Work request =>
Within the material below, tally every line that holds the word "match", then give the tally and nothing more.

——

(* ===== verification/Recovery.v ===== *)
(** * Recovering an interrupted transaction

    Models the rest of [internal/agent/recovery.go]: the budgets and the
    fenced, heartbeating phases of a recovery, the status a node reports,
    rolling back to the recorded pre-state or forward to the recorded
    request, and the automatic resumption after a restart; with the rollback
    and abort of [internal/agent/apply_transaction.go] and
    [acquireRecoveryOperation] of [internal/agent/agent.go]. Host work is an
    argument, as in the handlers. *)

From stdpp Require Import base gmap strings pretty list fin_maps.
From Stdlib Require Import ZArith Lia.
From S2P Require Import Prelude Model Coordination Transactions Ephemeral Restart Inventory.
From S2P Require Import Handlers.

Open Scope Z_scope.

(** ** Budgets *)

Definition minute : Duration := 60 * second.
Definition defaultRecoveryPhaseTimeout : Duration := 90 * second.
Definition defaultRecoveryArtifactTimeout : Duration := 4 * minute.
Definition recoveryPhaseBaseBudget : Duration := 45 * second.
Definition recoveryRollbackItemBudget : Duration := 12 * second.
Definition recoveryDestroyItemBudget : Duration := 12 * second.
Definition recoveryVerifyItemBudget : Duration := 4 * second.
Definition minimumRecoveryTotalTimeout : Duration := 30 * minute.
Definition MaximumRecoveryTotalTimeout : Duration := 120 * minute.
Definition recoveryTotalSlack : Duration := minute.
Definition forwardRecoverySLAMax : Duration := 9 * minute + 30 * second.

(** The server's configured timeouts (0 when unset), its worker count, and
    which devices have an FRR control sidecar. *)
Record RecoveryConfig := mkRecoveryConfig {
  rcPhaseTimeout : Duration; rcTotalTimeout : Duration; rcMaxTimeout : Duration;
  rcWorkers : Z; rcUsesFRRControl : Device -> bool
}.

Section Budgets.
Variable cfg : RecoveryConfig.

Definition recoveryPhaseLimit : Duration :=
  if 0 <? rcPhaseTimeout cfg then rcPhaseTimeout cfg else defaultRecoveryPhaseTimeout.
Definition recoveryArtifactLimit : Duration :=
  if 0 <? rcPhaseTimeout cfg then rcPhaseTimeout cfg else defaultRecoveryArtifactTimeout.

Definition recoveryWorkBudget (items workers : Z) (perItem : Duration) : Duration :=
  let workers := if workers <? 1 then 1 else workers in
  if items <? 1 then defaultRecoveryPhaseTimeout
  else Z.max (recoveryPhaseBaseBudget + (items + workers - 1) ÷ workers * perItem)
         defaultRecoveryPhaseTimeout.

(** The local objects a recovery may have to touch. *)
Definition recoveryWorkItems (node : string) (tx : applyTransaction) : Z :=
  let count raw := match raw with
                   | RawWire w => match wTopology w with
                                  | Some top => fold_left (fun n d =>
                                      n + 1 + (if rcUsesFRRControl cfg d then 1 else 0))
                                      (DevicesOnNode top node) 0
                                  | None => 0
                                  end
                   | _ => 0
                   end in
  let p := txPrestate tx in
  fold_left Z.max [Z.of_nat (length (invContainers p)); count (txRequested (txReq tx));
                   count (txPrevious (txReq tx))] (Z.of_nat (length (invRuntimeSpecs p))).

Definition recoveryRollbackBudget (node : string) (tx : applyTransaction) : Duration :=
  if 0 <? rcPhaseTimeout cfg then rcPhaseTimeout cfg
  else recoveryWorkBudget (recoveryWorkItems node tx) (rcWorkers cfg)
         (match txPrevious (txReq tx) with
          | RawEmpty => recoveryDestroyItemBudget
          | _ => recoveryRollbackItemBudget
          end).
Definition recoveryVerifyBudget (node : string) (tx : applyTransaction) : Duration :=
  if 0 <? rcPhaseTimeout cfg then rcPhaseTimeout cfg
  else recoveryWorkBudget (recoveryWorkItems node tx) (rcWorkers cfg) recoveryVerifyItemBudget.
Definition recoveryRequiredPhaseBudget (node : string) (tx : applyTransaction) : Duration :=
  recoveryTotalSlack + recoveryRollbackBudget node tx + 2 * recoveryArtifactLimit
  + 4 * recoveryVerifyBudget node tx + 2 * recoveryPhaseLimit.

(** [recoveryTotalLimit(tx...)]. *)
Definition recoveryTotalLimit (node : string) (tx : option applyTransaction) : Duration :=
  if 0 <? rcTotalTimeout cfg then rcTotalTimeout cfg else
  let limit := match tx with
               | Some tx => Z.max (recoveryRequiredPhaseBudget node tx) minimumRecoveryTotalTimeout
               | None => minimumRecoveryTotalTimeout
               end in
  let cap := if rcMaxTimeout cfg <=? 0 then MaximumRecoveryTotalTimeout else rcMaxTimeout cfg in
  let cap := Z.min (Z.max cap minimumRecoveryTotalTimeout) MaximumRecoveryTotalTimeout in
  Z.min limit cap.

Definition recoveryRollbackLimit (node : string) (tx : applyTransaction) : Duration :=
  Z.min (recoveryRollbackBudget node tx) (recoveryTotalLimit node (Some tx)).
Definition recoveryVerifyLimit (node : string) (tx : applyTransaction) : Duration :=
  Z.min (recoveryVerifyBudget node tx) (recoveryTotalLimit node (Some tx)).

Definition forwardRecoveryBudget (devices workers : Z) : Duration :=
  let workers := if workers <? 1 then 1 else workers in
  Z.min (Z.max (45 * second + (devices + workers - 1) ÷ workers * 12 * second) (6 * minute))
    forwardRecoverySLAMax.
Definition forwardRecoveryLimit (node : string) (tx : applyTransaction) : Duration :=
  let devices := match txRequested (txReq tx) with
                 | RawWire w => match wTopology w with
                                | Some top => Z.of_nat (length (DevicesOnNode top node))
                                | None => 0
                                end
                 | _ => 0
                 end in
  forwardRecoveryBudget devices (rcWorkers cfg).
End Budgets.

(** ** Progress of a recovery *)

Definition rec_with_progress (progress deadline : Time) (target : string) (r : txRecovery)
    : txRecovery :=
  mkTxRecovery (rAttempts r) (rLast r) (rNext r) (rOwner r) (rStrategy r) (rStarted r) progress
    deadline (rTotal r) target (rForwardAcknowledged r) (rForwardPhase r)
    (rForwardDataLossScope r).

(** [if !tx.RecoveryProgress.After(now) { tx.RecoveryProgress = now }]. *)
Definition advanceProgress (progress now : Time) : Time := if before now progress then progress else now.

Definition recordRecoveryProgress (lab : string) (fence : Fence) (generation target : string)
    (deadline : Time) (force : bool) (now : Time) : M unit :=
  checkFence lab fence now;;
  tx ← generationTransaction lab generation ENoRecoveryTransaction;
  let r := txRecov tx in
  let persist := force || isZero (rProgress r)
    || (recoveryProgressPersistEvery <=? now - rProgress r) || isZero (rDeadline r)
    || before (rDeadline r + recoveryProgressPersistEvery) deadline in
  putTx lab (tx_with_recovery (rec_with_progress (advanceProgress (rProgress r) now) deadline target r) tx);;
  modify (setOpDeadline lab deadline);;
  when persist saveCoordinationLocked.

Definition recoveryProgressDeadline (now hardDeadline : Time) (stall : Duration) : Time :=
  let deadline := now + stall in
  if negb (isZero hardDeadline) && before hardDeadline deadline then hardDeadline else deadline.

Definition heartbeatRecoveryProgress (phaseLimit : Duration) (lab : string) (fence : Fence)
    (generation : string) (hardDeadline : Time) (now : Time) : M unit :=
  checkFence lab fence now;;
  s ← get;
  match transactions s !! lab with
  | None => mret tt
  | Some tx =>
      refuse (negb (bool_decide (tGeneration tx = generation))) ENoRecoveryTransaction;;
      let r := txRecov tx in
      let deadline := recoveryProgressDeadline now hardDeadline phaseLimit in
      putTx lab (tx_with_recovery (rec_with_progress (advanceProgress (rProgress r) now) deadline
                                     (rTarget r) r) tx);;
      modify (setOpDeadline lab deadline);;
      saveCoordinationLocked
  end.

Definition boundedRecoveryPhaseLimit (lab generation : string) (limit : Duration) (now : Time)
    (s : Server) : Duration :=
  match transactions s !! lab with
  | Some tx =>
      if negb (bool_decide (tGeneration tx = generation)) || isZero (rTotal (txRecov tx))
      then limit
      else let remaining := rTotal (txRecov tx) - now in
           if remaining <=? 0 then 0
           else if (limit <=? 0) || (remaining <? limit) then remaining else limit
  | None => limit
  end.

(** The clock of one phase: its own readings, and the heartbeats that fire
    while the work runs, before and after the work's last step. *)
Record PhaseRun := mkPhaseRun {
  prNow : nat -> Time; prBefore : list Time; prAfter : list Time
}.

Fixpoint heartbeats (phaseLimit : Duration) (lab : string) (fence : Fence) (generation : string)
    (hardDeadline : Time) (ticks : list Time) : M unit :=
  match ticks with
  | [] => mret tt
  | now :: ticks =>
      heartbeatRecoveryProgress phaseLimit lab fence generation hardDeadline now;;
      heartbeats phaseLimit lab fence generation hardDeadline ticks
  end.

(** The result of an action as a value. *)
Definition observe {S E A} (m : SE S E A) : SE S E (result E A) := fun s =>
  let '(s1, r) := m s in (s1, Ok r).

(** [runRecoveryPhaseLimit]: a heartbeat that fails stops the heartbeats and
    fails the phase, whatever the work returned. *)
Definition runRecoveryPhaseLimit (phaseLimit : Duration) (run : PhaseRun) (lab : string)
    (fence : Fence) (generation target : string) (limit : Duration) (fn : M unit) : M unit :=
  s ← get;
  let limit := boundedRecoveryPhaseLimit lab generation limit (prNow run 0) s in
  refuse (limit <=? 0) (EHost "deadline exceeded");;
  let hard := prNow run 1 + limit in
  let deadline := recoveryProgressDeadline (prNow run 2) hard phaseLimit in
  recordRecoveryProgress lab fence generation target deadline false (prNow run 3);;
  beating ← attempt (heartbeats phaseLimit lab fence generation hard (prBefore run));
  r ← observe fn;
  beating ← (if (beating : bool)
             then attempt (heartbeats phaseLimit lab fence generation hard (prAfter run))
             else mret false);
  refuse (negb beating) (EHost "persist recovery heartbeat");;
  lift r.

(** [runRecoveryLongPhase]. *)
Definition runRecoveryLongPhase (phaseLimit totalLimit : Duration) (run : PhaseRun) (lab : string)
    (fence : Fence) (generation target : string) (fn : M unit) : M unit :=
  s ← get;
  let deadline := match transactions s !! lab with
                  | Some tx => if isZero (rTotal (txRecov tx)) then prNow run 4 + totalLimit
                               else rTotal (txRecov tx)
                  | None => prNow run 4 + totalLimit
                  end in
  runRecoveryPhaseLimit phaseLimit run lab fence generation target (deadline - prNow run 5) fn.

Definition failRecovery (lab : string) (fence : Fence) (generation : string) (now : Time) : M unit :=
  ignore (markTransactionPhase lab fence generation transactionRollbackFailed "recovery failed" now).

Definition markForwardPhase (lab : string) (fence : Fence) (generation phase : string)
    (now now' : Time) : M unit :=
  checkFence lab fence now;;
  tx ← generationTransaction lab generation ENoRecoveryTransaction;
  let r := txRecov tx in
  putTx lab (tx_with_recovery
    (mkTxRecovery (rAttempts r) (rLast r) (rNext r) (rOwner r) (rStrategy r) (rStarted r) now'
       (rDeadline r) (rTotal r) ("forward: " +:+ phase) (rForwardAcknowledged r) phase
       (rForwardDataLossScope r)) tx);;
  saveCoordinationLocked.

Definition recordForwardDataLoss (lab : string) (fence : Fence) (generation detail : string)
    (now : Time) : M unit :=
  checkFence lab fence now;;
  tx ← generationTransaction lab generation ENoRecoveryTransaction;
  let r := txRecov tx in
  let loss := if decide (detail = "") then rForwardDataLossScope r
              else sortStrings (rForwardDataLossScope r ++ [detail]) in
  putTx lab (tx_with_recovery
    (mkTxRecovery (rAttempts r) (rLast r) (rNext r) (rOwner r) (rStrategy r) (rStarted r)
       (rProgress r) (rDeadline r) (rTotal r) (rTarget r) (rForwardAcknowledged r)
       (rForwardPhase r) loss) tx);;
  saveCoordinationLocked.

(** [acquireRecoveryOperation]: [yields] says whether the operation in the
    way unwinds before the recovery's context ends. *)
Definition acquireRecoveryOperation (lab : string) (deadline : Time) (takeover yields : bool)
    (now : Time) : M Z :=
  refuse (bool_decide (lab = "")) EMutationNeedsLab;;
  s ← get;
  let publish : M Z :=
    let id := wrap64 (opSequence s + 1) in
    modify (set_ops <[lab := mkOp id "recovery" deadline true]> id);;
    mret id in
  match ops s !! lab with
  | None => publish
  | Some held =>
      let stale := bool_decide (oKind held = "recovery") && negb (isZero (oDeadline held))
                   && negb (before now (oDeadline held)) in
      refuse (negb (oCancellable held
                    && (bool_decide (oKind held = "reconcile") || bool_decide (oKind held = "apply")
                        || (stale && takeover)))) (EBusy (oKind held));;
      refuse (negb yields) (EBusy (oKind held));;
      publish
  end.

(** ** The status a node reports *)

(** [RecoveryStatus]; the counts of bindings and trunks are left out. *)
Record RecoveryStatus := mkStatus {
  rvLab : string; rvPhase : string; rvGeneration : string; rvPreviousGeneration : string;
  rvMode : string; rvUngraded : Z; rvPreviousMode : string; rvPreviousUngraded : Z;
  rvOwner : string; rvStrategy : string; rvStartedAt : Time; rvLastProgressAt : Time;
  rvDeadline : Time; rvTotalDeadline : Time; rvLeaseExpiresAt : Time; rvCurrentTarget : string;
  rvTakeoverAllowed : bool; rvCommittedPending : bool; rvForwardAcknowledged : bool;
  rvForwardPhase : string; rvDataLossScope : list string;
  rvExpectedContainers : Z; rvObservedContainers : Z; rvExpectedVNIs : Z; rvObservedVNIs : Z;
  rvConsistent : bool; rvAttempts : Z; rvError : string; rvAllowedStrategies : list string
}.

——

Solution below =>
11